Unless you’ve spent the past few weeks in a galaxy far, far away, you know that the Obamacare rollout has been plagued by the most epic website failure in history. This has left the dozens of Americans hungry for the law’s higher premiums and higher deductibles unsatisfied, and even has some of its most vocal supporters decrying the Obama administration’s incompetence.

Fortunately, Pelosi has a solution. Asked at a press conference about the malfunctioning website, the former House speaker boldly suggested: “I think somebody should fix it.”

Such sage advice simply shouldn’t be given away for free.

Now, as ripe for ridicule as that Pelosi remark may be, let’s abandon logic and actually consider it seriously. Let’s go ahead and pretend that her wish might sometime soon be granted.

The “it” that Pelosi would like “somebody” to “fix” is, of course, Healthcare.gov, the website through which insurance seekers ostensibly can sign up for coverage under the federal health-care law.

But to what end?  Once the website is “fixed” and operating the way it was intended to — then what? If we’re to believe Pelosi and other Obamacare enthusiasts, it’ll be all sunshine and lollipops from then on.

Unfortunately, reality will look much different. That’s because website flaws are the least of the problems with the Obamacare scheme. In fact, those of us enjoying a hearty chuckle over this increasingly embarrassing tech debacle should also remember what’s even more important — that even if “somebody” manages to “fix” the website, nobody can “fix” Obamacare.
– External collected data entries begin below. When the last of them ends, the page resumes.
(** A deletion over HTTP that succeeds is answered with status 200.  The handler puts "204" under
    "http_status", which is not where the REST router looks for the status: it becomes a header. *)
Theorem rest_delete_status draw variant req message id n c n' q' :
  let pattern := "/quality-on-demand/v1/sessions/{sessionId}" in
  http_request_to_message draw variant req "qod_delete_session" pattern = Ok message →
  extract_session_id message = id → id ≠ "" →
  delete_session id (context_consumer_id (extract_context message))
    (World n (qod_session_manager_ c)) = (Ok true, World n' q') →
  ∃ response,
    create_handler "qod_delete_session" pattern draw variant req (World n c) =
      (Ok response, World n' (with_sessions q' c)) ∧
    status_code response = 200 ∧ response_headers response !! "http_status" = Some "204" ∧
    response_body response = "".
Proof.
  intros pattern Hm Hid Hne Hd. set (context := extract_context message).
  exists (message_to_http_response (Some (deleted_response context))).
  assert (Ht : message_type message = "qod_delete_session").
  { revert Hm. unfold http_request_to_message.
    destruct (if empty pattern then _ else _); [|done..]. simpl. by intros [= <-]. }
  split.
  - unfold create_handler. fold pattern. rewrite (bind_run (lift _) _ _ message (World n c))
      by (unfold lift; by rewrite Hm).
    rewrite (bind_run _ _ _ (Some (deleted_response context)) (World n' (with_sessions q' c))); [done|].
    rewrite delete_route by done. unfold through.
    rewrite (bind_run _ _ _ (deleted_response context) (World n' (with_sessions q' c))); [done|].
    unfold on. cbn [ticks obj]. by rewrite (handle_delete_run message id n _ n' q' Hid Hne Hd).
  - set (x := metadata (deleted_response context)).
    assert (Hx : x = <["x-correlator" := context_correlation_id context]> {["http_status" := "204"]})
      by done.
    assert (Hs : x !! "status" = None).
    { rewrite Hx, lookup_insert_ne, lookup_singleton_ne; done. }
    assert (Hf : filter (λ '(k, _), internal_field k = false) x !! "http_status" = Some "204").
    { apply map_lookup_filter_Some. split; [|done]. by rewrite Hx, lookup_insert_ne. }
    unfold message_to_http_response. fold x. rewrite Hs. cbn [status_code response_headers response_body].
    split_and!; [done| |done].
    destruct (filter _ x !! "content-type"); case_match;
      rewrite ?lookup_insert_ne by done; exact Hf.
Qed.
End Http.

(** ** Witnesses *)

Section Witnesses.
#[local] Existing Instances unit_models tick_clock tree_order plain_library tree_json.
#[local] Existing Instances confirming_environment null_mapper.

(** Helpers that read path parameters from the metadata; every caller is the consumer "consumer" with
    a three-legged token. *)
Definition example_helpers : HandlerLibrary := {|
  helper_extract_context := λ m, mkServiceContext "consumer" (correlation_id m) true None;
  helper_extract_path_param := λ m k, value_or "" (metadata m !! k);
  helper_create_error_response := λ status code text correlation,
    mkMessage code correlation text {["status" := pretty status]};
  helper_create_success_response := λ j status correlation,
    text ← dump j; mret (mkMessage "success" correlation text {["status" := pretty status]});
  INVALID_ARGUMENT := "INVALID_ARGUMENT"; OUT_OF_RANGE := "OUT_OF_RANGE"; NOT_FOUND := "NOT_FOUND";
  MISSING_IDENTIFIER := "MISSING_IDENTIFIER"; UNNECESSARY_IDENTIFIER := "UNNECESSARY_IDENTIFIER";
  INVALID_SINK := "INVALID_SINK";
  qos_status_to_string := λ s, match s with
                               | REQUESTED => "REQUESTED"
                               | AVAILABLE => "AVAILABLE"
                               | UNAVAILABLE => "UNAVAILABLE"
                               end;
  status_info_to_string := λ _, "";
  get_port := get_int;
  server_is_empty := λ s, negb (has_value (server_ipv4_address s) || has_value (server_ipv6_address s));
  SinkCredential_default := mkSinkCredential PLAIN None None "bearer" None None None None;
  local_time_point := λ _, 0 |}.

Definition quiet_policies : PolicyEnvironment := {|
  policy_pcf_answer := λ _, inr None;
  policy_draw := λ _, 0%nat; policy_draw_bound := λ _, Nat.lt_0_succ 15 |}.
Definition quiet_subscriptions : SubscriptionEnvironment := {|
  subscription_draw := λ _, 0%nat; subscription_draw_bound := λ _, Nat.lt_0_succ 15;
  async_answer := λ _, None |}.
(** Every path matches every pattern, with one capture. *)
Definition one_capture : UrlLibrary := {|
  parse_relative_ref := λ _, None; pct_decode := Ok; match_pattern := λ _ _, Ok (Some ["s1"]) |}.
#[local] Existing Instances example_helpers quiet_policies quiet_subscriptions one_capture.

Definition waiting_core : AfCore :=
  mkAfCore PolicyManager_new SubscriptionManager_new waiting_manager.
Definition delete_http_request : HttpRequest :=
  mkHttpRequest "DELETE" "/quality-on-demand/v1/sessions/s1" {["x-correlator" := "c1"]} "".

Lemma rest_delete_status_witness :
  ∃ response w,
    create_handler "qod_delete_session" "/quality-on-demand/v1/sessions/{sessionId}" (λ _, 0%nat) 8
      delete_http_request (World 0 waiting_core) = (Ok response, w) ∧
    status_code response = 200.
Proof.
  set (message := value_or Message_default
    match http_request_to_message (λ _, 0%nat) 8 delete_http_request "qod_delete_session"
            "/quality-on-demand/v1/sessions/{sessionId}" with Ok m => Some m | _ => None end).
  destruct (rest_delete_status (λ _, 0%nat) 8 delete_http_request message "s1" 0 waiting_core
    (ticks (delete_session "s1" "consumer" (World 0 waiting_manager)).2)
    (obj (delete_session "s1" "consumer" (World 0 waiting_manager)).2)) as (response & E & Hs & _).
  - vm_compute. reflexivity.
  - vm_compute. reflexivity.
  - discriminate.
  - vm_compute. reflexivity.
  - exists response. eexists. split; [exact E|exact Hs].
Defined.

(** A range that has only an upper end. *)
Lemma missing_members_undefined_witness :
  parse_range (TObject [("to", TInt 80)] : @json tree_json) = Undefined missing_member.
Proof.
  apply (missing_members_undefined (TObject [("to", TInt 80)] : @json tree_json)
           (mkQodRequestContext "consumer" "" true None) jnull (World 0 waiting_manager)); reflexivity.
Defined.
End Witnesses.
The real problem — or, I should say, problems — are in the design of the law itself, not of the mechanism through which people are expected to follow it.

The law hinges on drastically increased premiums on the healthy, young and generally poor in order to subsidize health-care costs for the sick, old and generally affluent. I'm sure Obama’s young supporters are thrilled to learn that they're now subsidizing their parents and grandparents.

And then there are the hundreds of thousands of Americans who are losing their health insurance, because of Obamacare.

The website failure is significant, but in the long run, its significance is likely to be more symbolic than anything else. Its most valuable lesson is that a national government that can so badly botch a website launch should not be entrusted with running our health-care system.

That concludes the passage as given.